Stored data entries:
(** C1 (as amended).  An argument string that is not white space only and
    that [JSON.parse] rejects stops the dispatch before any provider
    invocation.  In interactive mode, with a client held, the echo is
    followed by the error line carrying the parse error's message and by
    a new prompt; the store is unchanged and the handler returns.  In
    one-shot mode the run ends with exit status 1 and no invocation is
    made, whatever the provider does; when the connection was made, the
    failure reported is the parse error.  A line of the loop that carries
    such an argument leaves the loop as it was: same store, same pending
    handlers, process alive. *)
Theorem malformed_argument_stops_dispatch (command a : string) :
  Argument.whitespace_only a = false ->
  Json.parse a = None ->
  (forall (s : store) (c : Client),
      client s = Some c ->
      run (Wrapper.runCommand command (Some a)) s =
        {| final := s;
           trace := [ Wrapper.echo command (Some a);
                      console_error [Text "Error running command:"; SyntaxErrorMessage a];
                      rl_prompt ];
           how := Returned |}) /\
  (forall (m : Wrapper.machine) (c : Client) (line : string) (rest : list string),
      Wrapper.exit_code m = None ->
      rl_closed (Wrapper.mem m) = false ->
      client (Wrapper.mem m) = Some c ->
      Js.split " " (Js.trim line) = command :: a :: rest ->
      String.eqb a "-h" = false ->
      Wrapper.step m (Wrapper.Line line) =
        (m, [ Wrapper.echo command (Some a);
              console_error [Text "Error running command:"; SyntaxErrorMessage a];
              rl_prompt ])) /\
  (forall (P : provider) (flag : option string) (s : store),
      let o := exec P (Runner.runCommand command (Some a) flag) s in
      how o = Exited 1 /\
      invocations (trace o) = [] /\
      (forall u : unit,
          P (Connect Runner.headless) = Resolved u ->
          trace o = Runner.echo command (Some a) flag :: call (Connect Runner.headless)
                      :: Runner.report (SyntaxError a))).
Proof.
  intros Hws Hp.
  assert (Ha : Argument.argObj (Some a) = inr (SyntaxError a)).
  { rewrite (argObj_parsed a Hws), Hp. reflexivity. }
  split; [| split].
  - intros s c Hc. apply (run_runCommand_malformed s c command (Some a) _ Hc Ha).
  - intros m c line rest Hlive Hopen Hc Hsplit Hh. unfold Wrapper.step.
    rewrite Hlive, Hopen, (handleCommand_passes_second_piece line command a rest Hsplit Hh).
    rewrite (run_runCommand_malformed _ c command (Some a) _ Hc Ha).
    unfold Wrapper.absorb. cbn [how final trace].
    destruct m as [mem pending code]. cbn [Wrapper.exit_code] in Hlive. now rewrite Hlive.
  - intros P flag s. cbv zeta.
    destruct (P (Connect Runner.headless)) as [u | error] eqn:HP.
    + rewrite (runner_parse_failed P s command (Some a) flag u _ HP Ha).
      split; [reflexivity | split; [reflexivity | intros u' _; reflexivity]].
    + rewrite (runner_connect_rejected P s command (Some a) flag error HP).
      split; [reflexivity | split; [reflexivity | intros u' H; discriminate H]].
Qed.

Lemma malformed_argument_stops_dispatch_witness :
  run (Wrapper.runCommand "get_current_page" (Some "not json")) Samples.connected =
    {| final := Samples.connected;
       trace := [ console_log "get_current_page not json";
                  console_error [Text "Error running command:"; SyntaxErrorMessage "not json"];
                  rl_prompt ];
       how := Returned |} /\
  how (exec Samples.obliging (Runner.runCommand "get_current_page" (Some "not json") None)
         Samples.unconnected) = Exited 1.
Proof.
  destruct (malformed_argument_stops_dispatch "get_current_page" "not json" eq_refl eq_refl)
    as (Hi & _ & Ho).
  split.
  - exact (Hi Samples.connected Wrapper.cli eq_refl).
  - exact (proj1 (Ho Samples.obliging None Samples.unconnected)).
Defined.

(** C1, as first stated, fails: [42] is neither absent, empty, white
    space only nor a JSON object, yet both dispatchers hand it to the
    provider, and the one-shot run ends with exit status 0. *)
Lemma bare_number_reaches_provider :
  Argument.whitespace_only "42" = false /\
  Argument.parses_to_object "42" = false /\
  invocations
    (trace (run (Wrapper.runCommand "get_current_page" (Some "42")) Samples.connected))
    = [("get_current_page", JNumber (Js.code_units "42"))] /\
  invocations
    (trace (exec Samples.obliging
              (Runner.runCommand "get_current_page" (Some "42") None) Samples.unconnected))
    = [("get_current_page", JNumber (Js.code_units "42"))] /\
  how (exec Samples.obliging
         (Runner.runCommand "get_current_page" (Some "42") None) Samples.unconnected)
    = Exited 0.
Proof. repeat split. Qed.

(** C3.  For every command name, a null argument, the empty string and a
    string of white space only are read as the string [{}] is: the
    argument object is the empty object.  The interactive dispatcher
    (with a client held) and the one-shot runner (once connected) then
    make exactly one invocation, of that command with the empty object,
    and apart from the echo of the request every run is the run on
    [{}]. *)
Theorem blank_argument_is_empty_object (command ws : string) (arg : option string) :
  Argument.whitespace_only ws = true ->
  In arg [None; Some ""; Some ws; Some "{}"] ->
  Argument.argObj arg = inl (JObject []) /\
  (forall (s : store) (c : Client),
      client s = Some c ->
      trace (run (Wrapper.runCommand command arg) s)
        = [Wrapper.echo command arg; call (CallTool command (JObject []))]) /\
  (forall (P : provider) (s : store),
      let o := exec P (Wrapper.runCommand command arg) s in
      let o' := exec P (Wrapper.runCommand command (Some "{}")) s in
      tl (trace o) = tl (trace o') /\ final o = final o' /\ how o = how o') /\
  (forall (P : provider) (flag : option string) (s : store) (u : unit),
      P (Connect Runner.headless) = Resolved u ->
      invocations (trace (exec P (Runner.runCommand command arg flag) s))
        = [(command, JObject [])]) /\
  (forall (P : provider) (flag : option string) (s : store),
      let o := exec P (Runner.runCommand command arg flag) s in
      let o' := exec P (Runner.runCommand command (Some "{}") flag) s in
      tl (trace o) = tl (trace o') /\ final o = final o' /\ how o = how o').
Proof.
  intros Hws Hin.
  assert (Ha : Argument.argObj arg = inl (JObject [])).
  { simpl in Hin. destruct Hin as [<- | [<- | [<- | [<- | []]]]];
      [reflexivity | reflexivity | now apply argObj_whitespace | reflexivity]. }
  pose proof argObj_braces as Hb.
  split; [exact Ha |]. split; [| split; [| split]].
  - intros s c Hc.
    destruct (run_runCommand_invokes s c command arg _ Hc Ha) as (k & -> & _).
    reflexivity.
  - intros P s. cbv zeta. destruct (client s) as [c |] eqn:Hc.
    + rewrite (exec_runCommand_invokes P s c command arg _ Hc Ha).
      rewrite (exec_runCommand_invokes P s c command (Some "{}") _ Hc Hb).
      repeat split.
    + rewrite !(exec_runCommand_no_client P s command _ Hc). repeat split.
  - intros P flag s u HP.
    rewrite (runner_invokes P s command arg flag u _ HP Ha). cbn [trace].
    unfold Runner.echo. cbn [invocations].
    destruct (P (CallTool command (JObject []))); [| reflexivity].
    cbn [invocations]. destruct (P Close); reflexivity.
  - intros P flag s. cbv zeta.
    destruct (P (Connect Runner.headless)) as [u | error] eqn:HP.
    + rewrite (runner_invokes P s command arg flag u _ HP Ha).
      rewrite (runner_invokes P s command (Some "{}") flag u _ HP Hb).
      repeat split.
    + rewrite !(runner_connect_rejected P s command _ flag error HP). repeat split.
Qed.

Lemma blank_argument_is_empty_object_witness :
  Argument.argObj (Some "   ") = inl (JObject []) /\
  trace (run (Wrapper.runCommand "get_current_page" (Some "   ")) Samples.connected)
    = [console_log "get_current_page    "; call (CallTool "get_current_page" (JObject []))] /\
  invocations
    (trace (exec Samples.obliging
              (Runner.runCommand "get_current_page" (Some "   ") None) Samples.unconnected))
    = [("get_current_page", JObject [])].
Proof.
  destruct (blank_argument_is_empty_object "get_current_page" "   " (Some "   ") eq_refl)
    as (Ha & Hi & _ & Ho & _).
  - simpl. auto.
  - split; [exact Ha |]. split.
    + exact (Hi Samples.connected Wrapper.cli eq_refl).
    + exact (Ho Samples.obliging None Samples.unconnected tt eq_refl).
Defined.

(** C10.  In interactive mode an invocation attempted while no client is
    held writes [MCP server not available!] and prompts again, and does
    nothing else: whatever the argument is, well formed or not, it is not
    parsed (no error is reported), no call goes to the provider, the
    store is unchanged and the handler returns normally.  The same holds
    for every line the loop routes to an invocation. *)
Theorem invocation_without_client (s : store) :
  client s = None ->
  (forall (command : string) (arg : option string),
      run (Wrapper.runCommand command arg) s =
        {| final := s;
           trace := [console_log "MCP server not available!"; rl_prompt];
           how := Returned |}) /\
  (forall line : string,
      rl_closed s = false ->
      Wrapper.is_control (Js.trim line) = false ->
      Wrapper.is_dash_h (hd_error (tl (Js.split " " (Js.trim line)))) = false ->
      Wrapper.step (Wrapper.started s) (Wrapper.Line line) =
        (Wrapper.started s, [console_log "MCP server not available!"; rl_prompt])).
Proof.
  intros Hc. split.
  - intros command arg. now apply run_runCommand_no_client.
  - intros line Hopen Hctl Hh. unfold Wrapper.step, Wrapper.started.
    cbn [Wrapper.exit_code Wrapper.mem Wrapper.pending]. rewrite Hopen.
    rewrite (handleCommand_dispatch line Hctl). cbv zeta. rewrite Hh.
    rewrite (run_runCommand_no_client s _ _ Hc). reflexivity.
Qed.

Lemma invocation_without_client_witness :
  run (Wrapper.runCommand "get_current_page" (Some "not json")) Samples.unconnected =
    {| final := Samples.unconnected;
       trace := [console_log "MCP server not available!"; rl_prompt];
       how := Returned |} /\
  Wrapper.step (Wrapper.started Samples.unconnected) (Wrapper.Line "get_current_page {}") =
    (Wrapper.started Samples.unconnected,
     [console_log "MCP server not available!"; rl_prompt]).
Proof.
  destruct (invocation_without_client Samples.unconnected eq_refl) as [Hr Hl].
  split.
  - exact (Hr "get_current_page" (Some "not json")).
  - exact (Hl "get_current_page {}" eq_refl eq_refl eq_refl).
Defined.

Task goal.
Each line carrying the string "SyntaxErrorMessage" should be copied out from the entries.

Task output.
                      console_error [Text "Error running command:"; SyntaxErrorMessage a];
              console_error [Text "Error running command:"; SyntaxErrorMessage a];
                  console_error [Text "Error running command:"; SyntaxErrorMessage "not json"];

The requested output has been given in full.